Kansas State University


Issues in Health Reform

How is the ACA faring according to enrollment criteria or what do the enrollment numbers mean?

If one uses as a standard the Forbes article analyzing recently released Census Bureau data ACA is performing at 71% of expected enrollment and is therefore a failure. True that the Census data used in that article in all new reports are likely more accurate than earlier reports based on smaller samples that had shown more hopeful progress. Still, I find it odd, to say the least, to call a drop in the rates of uninsured of about 8% overall to be a failure. The ASPE DHHS national data report now shows 17.6 million uninsured gaining health insurance coverage through the Health Insurance Marketplaces, Medicaid, and also including individual private market coverage.

The ASPE report also notes that the decreases in the uninsured has differentially affected racial and ethnic groups. The largest decline was among African Americans where the uninsurance rate was halved from 22.4% to 12.1%, 2.6 million people gaining insurance.  Hispanics had farther to go. They started at 41.8% uninsured and are now at 30.3%. That is still a high rate of uninsured that is complicated by matters of documentation but a significant drop nonetheless and affecting 4 million real lives. Whites had, and continue to have, the lowest rates of uninsurance among those three groups. They started at 14.3% and have declined to 8.3%, impacting 7.4 million lives.

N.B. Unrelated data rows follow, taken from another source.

Lemma accepted_candidate_is_published_witness :
  enrich_and_filter healthy cfg moon_dog s0
  = (Returns (JStr "https://t.me/x", JStr "https://twitter.com/y", true), accepted_state)
  /\ creator_info healthy cfg (creator moon_dog) accepted_state
     = (Returns (Some half, Some 5), looked_up_state)
  /\ fst (process_token healthy cfg moon_dog s0) = Returns tt
  /\ publish_calls (new_events s0 (snd (process_token healthy cfg moon_dog s0))) = 1%nat.
Proof.
  assert (H1 : enrich_and_filter healthy cfg moon_dog s0
               = (Returns (JStr "https://t.me/x", JStr "https://twitter.com/y", true),
                  accepted_state)) by (vm_compute; reflexivity).
  assert (H2 : creator_info healthy cfg (creator moon_dog) accepted_state
               = (Returns (Some half, Some 5), looked_up_state))
    by (vm_compute; reflexivity).
  assert (H3 : Format.format_token_message moon_dog (Some half) (Some 5)
                 "https://t.me/x" "https://twitter.com/y" = Ok healthy_message)
    by (vm_compute; reflexivity).
  split; [exact H1 | split; [exact H2 |]].
  destruct (PublishFacts.accepted_candidate_is_published
              healthy cfg moon_dog s0 _ _ _ _ _ _ healthy_message "bot-token" "@channel"
              H1 H2 H3 eq_refl ltac:(discriminate) eq_refl ltac:(discriminate))
    as (Ha & Hb & _).
  split; assumption.
Defined.

End Instances.
(** * spex-api: claim/ownership state machine and contact-file rendering

    A shallow embedding of [src/server.js] (the Express handlers for
    [POST /api/card/claim], [PUT /api/card/:uid], [GET /api/card/:uid.vcf])
    and of the vCard helpers of [scripts/gen_qrs.mjs], with the properties
    of the specification stated over them.

    Conventions.
    - A JavaScript string is its sequence of UTF-16 code units ([list N]);
      [lit] injects an ASCII literal.
    - A nullable TEXT column, and a request property read at that type, is
      an [option]: [None] stands for [null] and for [undefined].
    - The card table is a finite map from the primary key [uid] to rows.
    - [jsonwebtoken] is a parameter of the development (Section [Codec]).
    - So is the rule by which the database takes or refuses a text
      (Section [Store]). *)

From Stdlib Require Import ZArith NArith QArith Qminmax Qround List String Ascii Bool Lia.
From stdpp Require Import base option list gmap.
Import ListNotations.

Set Warnings "-register-all".

(* ------------------------------------------------------------------ *)
(** ** JavaScript strings and JSON values *)

Abbreviation jstring := (list N).

Definition lit (s : string) : jstring :=
  map N_of_ascii (list_ascii_of_string s).

(** [!!v] for a value that is a string, [null] or [undefined]: only the
    non-empty string is truthy. *)
Definition truthy (v : option jstring) : bool :=
  match v with
  | Some (_ :: _) => true
  | _ => false
  end.

(** [v || ''] *)
Definition or_empty (v : option jstring) : jstring :=
  if truthy v then default [] v else [].

(** JSON values, for [socials] and for response bodies. Numbers are kept
    as integers; no handler looks inside one. *)
Inductive json : Type :=
  | JNull
  | JBool (b : bool)
  | JNum (n : Z)
  | JStr (s : jstring)
  | JArr (items : list json)
  | JObj (props : list (jstring * json)).
(** * DWE Command Center: cron next-run estimation and cached Notion statistics

    A shallow embedding of the routines of the dashboard:

    - [calculateNextRun] of [server.js], the best-effort cron next-run label,
      with [getCrons], which applies it to the lines of the crontab;
    - [fetchAllNotionTasks] and [getDWEStats] of the widget API, the paginated
      fetch, the record mapping, the statistics and the five-minute cache,
      with [getNotionTasks] of [server.js], which runs the second copy of the
      fetch;
    - [getServices], [getLaunchd] and [handleActivity] of [server.js];
    - [ApiClient.request], [checkServerStatus] and [performBatchOperations]
      of [client.js].

    JavaScript data is kept as the code sees it: JSON values with optional
    chaining and truthiness, numbers as integers extended with [NaN], the
    module-level cache as an explicit state, thrown errors as an error monad,
    and [Date] objects as ECMAScript time values. *)

From Stdlib Require Import ZArith List String Ascii Bool Lia.
From Stdlib Require Import Numbers.DecimalString.
Import ListNotations.

Set Warnings "-register-all".
Local Open Scope string_scope.
Local Open Scope Z_scope.

(* ================================================================== *)
(** * JavaScript values *)
(* ================================================================== *)

Module JS.

(** A JavaScript number as far as the two routines need it: an integer or
    [NaN].  Fractions and infinities are outside the model; the sequence ids,
    counts and clock fields the code computes with are integers. *)
Inductive num : Type :=
| NaN
| Num (z : Z).

(** A value produced by [JSON.parse], extended with [undefined] (the result of
    reading an absent property). *)
Inductive value : Type :=
| VUndefined
| VNull
| VBool (b : bool)
| VNum (n : Z)
| VStr (s : string)
| VArr (xs : list value)
| VObj (fields : list (string * value)).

Those are significant numbers of Americans now being insured and having much more balanced access to health insurance. No one can be denied a policy because they are sick. No one’s policy can be cancelled because they are sick. There are no longer annual nor lifetime maximums on the amount paid out for covered services. In a nutshell, not only are all of the new folks insured and protected, but most who are insured through employer plans also now share those same protections (there are exceptions for self-funded plans and for the small percentage still grandfathered in under old regulations). Further, this ability to access insurance through a place other than a place of employment has opened up opportunities for those who want to leave their current places of employment. In the past many were stuck in jobs solely for the purpose of keeping health insurance because they would have been denied coverage elsewhere because of pre-existing conditions.

So why is there less enrollment than anticipated? There are two barriers to fuller enrollment that the Forbes article does not acknowledge. The first barrier more critical to less than anticipated enrollment is the reality that 19 states have still not expanded Medicaid, the public insurance program through which it was anticipated many of the newly insured were to become insured. The ASPE Data Point Report shows that expansion states have dropped to lower rates of uninsurance (from 18.2% to 10.1%) compared to non-expansion states (from 23.4% to 16.1%), though it is telling that the non-expansion states had farther to go, indicating perhaps a less friendly environment for employment based opportunities for insurance and a host of other contextual issues that drive health disparities in those states at the start.

The second reason is that most of the states that are relying on the federal government to run their insurance exchanges had less enthusiasm for the law and perhaps created less supportive environments to ensure that all eligible individuals knew of their new insurance options. One cannot blatantly ignore the political realities that have created fear around the law and discouraged eligible families to consider their options. It is therefore understandable that initial anticipated goals have not yet been reached and it remains an uphill battle in many states to get to expected enrollment numbers.

Agreed that it would have been best not to have overestimated the potential of the ACA to decrease the number of uninsured, especially in such a hostile political environment. Still, you can decide if a drop from over 20% to under 13% uninsured makes the ACA a success or a failure. And then we can determine what needs to be done to make sure that more Americans can gain insurance.